The output is the lines below from the one with "Definition PeerID := string." through the one with "Definition southAmerica : Region", both included, printed exactly and with no other line.

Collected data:
━━━━━━━━

(** * Content supply: dispatch, authorization and per-transfer stores

    A shallow embedding of the [supply] package: the region table
    (supply/regions.go) and the dispatch controller, request network,
    inbound handler and pull validator (supply.go).

    Identifiers are modelled as the code has them: [cid.Cid] and [peer.ID]
    are Go strings, [uint64] values are [Z] with their range written out,
    Go maps are [gmap]s, [peer.Set] is a [gset].  Calls into external
    collaborators (peer host, key-value store, bulk transport) are
    recorded in an effect log and their outcomes are read from an
    environment record, so that every theorem holds for every behaviour
    of those collaborators. *)

From Stdlib Require Import ZArith Ascii String.
From stdpp Require Import gmap strings list pretty.

Local Open Scope string_scope.
Local Open Scope list_scope.
Local Open Scope Z_scope.

#[local] Set Warnings "-clear-no-such-hyp".

(** ** Basic identifiers *)

(** [cid.Cid] wraps a string, and [==] on it is string equality. *)
Definition Cid := string.
(** [peer.ID] is a string type. *)
Definition PeerID := string.

Definition MaxUint64 : Z := 18446744073709551615.

(** ** supply/regions.go *)

Module Regions.

(** [type RegionCode uint64] with the [iota] constants. *)
Definition RegionCode := Z.
Definition GlobalRegion : RegionCode := 0.
Definition AsiaRegion : RegionCode := 1.
Definition AfricaRegion : RegionCode := 2.
Definition SouthAmericaRegion : RegionCode := 3.
Definition NorthAmericaRegion : RegionCode := 4.
Definition EuropeRegion : RegionCode := 5.
Definition OceaniaRegion : RegionCode := 6.
Definition CustomRegion : RegionCode := MaxUint64.

Record Region := {
  Name : string;
  Code : RegionCode;
  PPB : Z;
  StorageMiners : list string;
}.

Definition asia : Region := {|
  Name := "Asia"; Code := AsiaRegion; PPB := 1;
  StorageMiners :=
    [ "f0159961"; "f0242152"; "f0225676"; "f0165539"; "f0216138"; "f01272" ]
|}.

Definition africa : Region := {|
  Name := "Africa"; Code := AfricaRegion; PPB := 1; StorageMiners := []
|}.

Definition southAmerica : Region := {|
  Name := "SouthAmerica"; Code := SouthAmericaRegion; PPB := 1;
  StorageMiners := []
|}.

Definition northAmerica : Region := {|
  Name := "NorthAmerica"; Code := NorthAmericaRegion; PPB := 1;
  StorageMiners :=
    [ "f02301"; "f03223"; "f019104"; "f02401"; "f02387"; "f09848";
      "f08399"; "f010088"; "f064218"; "f02540"; "f015927"; "f0135078";
      "f019104"; "f047419"; "f01278"; "f010617"; "f01247"; "f022142";
      "f019279" ]
|}.

Definition europe : Region := {|
  Name := "Europe"; Code := EuropeRegion; PPB := 1;
  StorageMiners :=
    [ "f01240"; "f01234"; "f022352"; "f099608"; "f02576"; "f023467";
      "f03624"; "f062353"; "f081323"; "f08403"; "f010446"; "f01277";
      "f022163" ]
|}.

Definition oceania : Region := {|
  Name := "Oceania"; Code := OceaniaRegion; PPB := 1;
  StorageMiners := [ "f014365" ]
|}.

(** [append(northAmerica.StorageMiners,
            append(europe.StorageMiners, oceania.StorageMiners...)...)] *)
Definition global : Region := {|
  Name := "Global"; Code := GlobalRegion; PPB := 0;
  StorageMiners :=
    StorageMiners northAmerica
      ++ (StorageMiners europe ++ StorageMiners oceania)
|}.

(** [var Regions = map[string]Region{...}] *)
Definition Regions : gmap string Region :=
  <["Global" := global]> (
  <["Asia" := asia]> (
  <["Africa" := africa]> (
  <["SouthAmerica" := southAmerica]> (
  <["NorthAmerica" := northAmerica]> (
  <["Europe" := europe]> (
  <["Oceania" := oceania]> ∅)))))).

(** Indexing a Go map at an absent key yields the zero [Region], whose
    [Name] is empty; [ParseRegions] tests exactly that. *)
Definition zeroRegion : Region :=
  {| Name := ""; Code := 0; PPB := 0; StorageMiners := [] |}.

Definition ParseRegions (names : list string) : list Region :=
  (λ rstring,
     let r := default zeroRegion (Regions !! rstring) in
     if bool_decide (Name r ≠ "") then r
     else {| Name := rstring; Code := CustomRegion; PPB := 0;
             StorageMiners := [] |}) <$> names.

(** The preset regions other than "Global", in the order of the
    [Regions] literal. *)
Definition otherPresets : list Region :=
  [ asia; africa; southAmerica; northAmerica; europe; oceania ].

End Regions.

(** ** Errors and values shared by the supply package *)

(** What [strconv] attaches to a [*NumError]. *)
Inductive NumErrKind := ErrSyntax | ErrRange.

Global Instance NumErrKind_eq_dec : EqDecision NumErrKind.
Proof. solve_decision. Defined.

Inductive error :=
  | Errorf (msg : string)
      (** [fmt.Errorf(msg)] *)
  | NumError (func num : string) (kind : NumErrKind)
      (** [&strconv.NumError{Func, Num, Err}] *)
  | ErrNotFound
      (** the Content Index has no record under the key *)
  | ErrExternal (msg : string)
      (** a failure reported by an external collaborator *).

Global Instance error_eq_dec : EqDecision error.
Proof. solve_decision. Defined.

(** [var ErrNoPeers = fmt.Errorf("no peers available for supply")] *)
Definition ErrNoPeers : error := Errorf "no peers available for supply".

(** [const MaxReceiverCount = 7] *)
Definition MaxReceiverCount : nat := 7.

(** [const RequestProtocol = "/myel/supply/dispatch/1.0"] *)
Definition RequestProtocol : string := "/myel/supply/dispatch/1.0".

(** [fmt.Sprintf("%s/%s", proto, r.Name)] for every region, in order. *)
Definition protoRegions (proto : string) (regions : list Regions.Region)
  : list string :=
  (λ r, proto +:+ "/" +:+ Regions.Name r) <$> regions.

Record Request := {
  PayloadCID : Cid;
  Size : Z;
}.

Global Instance Request_eq_dec : EqDecision Request.
Proof. solve_decision. Defined.

(** [func (Request) Type() datatransfer.TypeIdentifier] *)
Definition Request_Type (_ : Request) : string := "DispatchRequestVoucher".

Record PRecord := {
  Provider : PeerID;
  PRecord_PayloadCID : Cid;
}.

Global Instance PRecord_eq_dec : EqDecision PRecord.
Proof. solve_decision. Defined.

(** [Response]: the channel and the subscription are named by the
    identifiers the runtime gave them. *)
Record Response := {
  recordChan : nat;
  unsub : nat;
  Count : Z;
}.

(** ** The selector built by [AllSelector] *)

Inductive RecursionLimit :=
  | RecursionLimitNone
  | RecursionLimitDepth (depth : Z).

Inductive Selector :=
  | ExploreRecursive (limit : RecursionLimit) (sequence : Selector)
  | ExploreAll (next : Selector)
  | ExploreRecursiveEdge
  | Matcher.

Definition AllSelector : Selector :=
  ExploreRecursive RecursionLimitNone (ExploreAll ExploreRecursiveEdge).

(** ** Bulk-transport events (go-data-transfer) *)

Module datatransfer.

Inductive EventCode :=
  | Open | Accept | Restart | DataReceived | DataSent | Cancel | Error
  | CleanupComplete | NewVoucher | NewVoucherResult | PauseInitiator
  | ResumeInitiator | PauseResponder | ResumeResponder | FinishTransfer
  | ResponderCompletes | ResponderBeginsFinalization | BeginFinalizing
  | Disconnected | Complete.

Inductive Status :=
  | Requested | Ongoing | TransferFinished | ResponderCompleted | Finalizing
  | Completing | Completed | Failing | Failed | Cancelling | Cancelled
  | InitiatorPaused | ResponderPaused | BothPaused | ResponderFinalizing
  | ResponderFinalizingTransferFinished | ChannelNotFoundError.

Global Instance EventCode_eq_dec : EqDecision EventCode.
Proof. solve_decision. Defined.
Global Instance Status_eq_dec : EqDecision Status.
Proof. solve_decision. Defined.

Record Event := { Code : EventCode; Message : string }.

(** The accessors of [ChannelState] the package reads. *)
Record ChannelState := {
  Status_ : Status;
  BaseCID : Cid;
  Sender : PeerID;
  Recipient : PeerID;
}.

End datatransfer.

(** ** Content records *)

(** Modelled from the spec: the label keys [KStoreID] and [KSize] are
    declared in the store file, which is not among the sources; the spec
    names the two recognised labels [storeId] and [size]. *)
Definition KStoreID : string := "storeId".
Definition KSize : string := "size".

Record ContentRecord := {
  Labels : gmap string string;
}.

(** ** [fmt.Sprintf("%d", n)] and [strconv.ParseUint(s, 10, 64)] *)

Definition Sprintf_d (n : Z) : string := pretty n.

Definition syntaxError (fn str : string) : error := NumError fn str ErrSyntax.
Definition rangeError (fn str : string) : error := NumError fn str ErrRange.

Definition byte (c : ascii) : Z := Z.of_N (N_of_ascii c).

(** [lower(c)] of strconv: [c | ('x' - 'X')]. *)
Definition lower (c : Z) : Z := Z.lor c 32.

(** The smallest number such that [cutoff * 10 > maxUint64]. *)
Definition cutoff : Z := MaxUint64 / 10 + 1.

(** The digit loop of [ParseUint] for base 10 and bit size 64; [n] is the
    accumulated [uint64], whose multiplication and addition wrap. *)
Fixpoint parseUintLoop (s0 : string) (s : string) (n : Z) : Z * option error :=
  match s with
  | EmptyString => (n, None)
  | String ch rest =>
      let c := byte ch in
      let d :=
        if (48 <=? c) && (c <=? 57) then Some (c - 48)
        else if (97 <=? lower c) && (lower c <=? 122)
             then Some (lower c - 97 + 10)
        else None in
      match d with
      | None => (0, Some (syntaxError "ParseUint" s0))
      | Some d =>
          if 10 <=? d then (0, Some (syntaxError "ParseUint" s0))
          else if cutoff <=? n then
            (MaxUint64, Some (rangeError "ParseUint" s0))
          else
            let n := (n * 10) mod 2 ^ 64 in
            let n1 := (n + d) mod 2 ^ 64 in
            if (n1 <? n) || (MaxUint64 <? n1) then
              (MaxUint64, Some (rangeError "ParseUint" s0))
            else parseUintLoop s0 rest n1
      end
  end.

Definition ParseUint (s : string) : Z * option error :=
  if bool_decide (s = "") then (0, Some (syntaxError "ParseUint" s))
  else parseUintLoop s s 0.

(** The value of a string of decimal digits read after the prefix [n]. *)
Definition isDigit (ch : ascii) : bool :=
  (48 <=? byte ch) && (byte ch <=? 57).

Fixpoint decimalValue (s : string) (n : Z) : Z :=
  match s with
  | EmptyString => n
  | String ch rest => decimalValue rest (n * 10 + (byte ch - 48))
  end.

Fixpoint allDigits (s : string) : bool :=
  match s with
  | EmptyString => true
  | String ch rest => isDigit ch && allDigits rest
  end.

(** ** External collaborators and the effect log

    Every call that leaves the package is appended to a log.  Whether
    such a call fails is not decided by the package: the outcome is read
    from the collaborator's record, as a function of the log so far, so
    that the same peer may fail once and succeed later. *)

Inductive Effect :=
  | EAuthorize (k : Cid) (p : PeerID)
  | ENewStream (dest : PeerID) (protocols : list string) (err : option error)
  | EWriteRequest (dest : PeerID) (m : Request) (err : option error)
  | EReadRequest (from : PeerID)
  | EStreamClose (p : PeerID)
  | EStreamReset (p : PeerID)
  | ENext (id : Z)
  | EPutRecord (k : Cid) (rec : ContentRecord) (err : option error)
  | ERemoveRecord (k : Cid)
  | EOpenPullDataChannel (to : PeerID) (voucher : Request) (baseCid : Cid)
                         (sel : Selector) (err : option error)
  | ERegisterVoucherType (ty : string)
  | ERegisterTransportConfigurer (ty : string)
  | ESetStreamHandler (proto : string)
  | ESubscribe (id : nat)
  | ESend (ch : nat) (rec : PRecord).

━━━━━━━━

## Exercise output
Definition PeerID := string.

Definition MaxUint64 : Z := 18446744073709551615.

(** ** supply/regions.go *)

Module Regions.

(** [type RegionCode uint64] with the [iota] constants. *)
Definition RegionCode := Z.
Definition GlobalRegion : RegionCode := 0.
Definition AsiaRegion : RegionCode := 1.
Definition AfricaRegion : RegionCode := 2.
Definition SouthAmericaRegion : RegionCode := 3.
Definition NorthAmericaRegion : RegionCode := 4.
Definition EuropeRegion : RegionCode := 5.
Definition OceaniaRegion : RegionCode := 6.
Definition CustomRegion : RegionCode := MaxUint64.

Record Region := {
  Name : string;
  Code : RegionCode;
  PPB : Z;
  StorageMiners : list string;
}.

Definition asia : Region := {|
  Name := "Asia"; Code := AsiaRegion; PPB := 1;
  StorageMiners :=
    [ "f0159961"; "f0242152"; "f0225676"; "f0165539"; "f0216138"; "f01272" ]
|}.

Definition africa : Region := {|
  Name := "Africa"; Code := AfricaRegion; PPB := 1; StorageMiners := []
|}.

Definition southAmerica : Region := {|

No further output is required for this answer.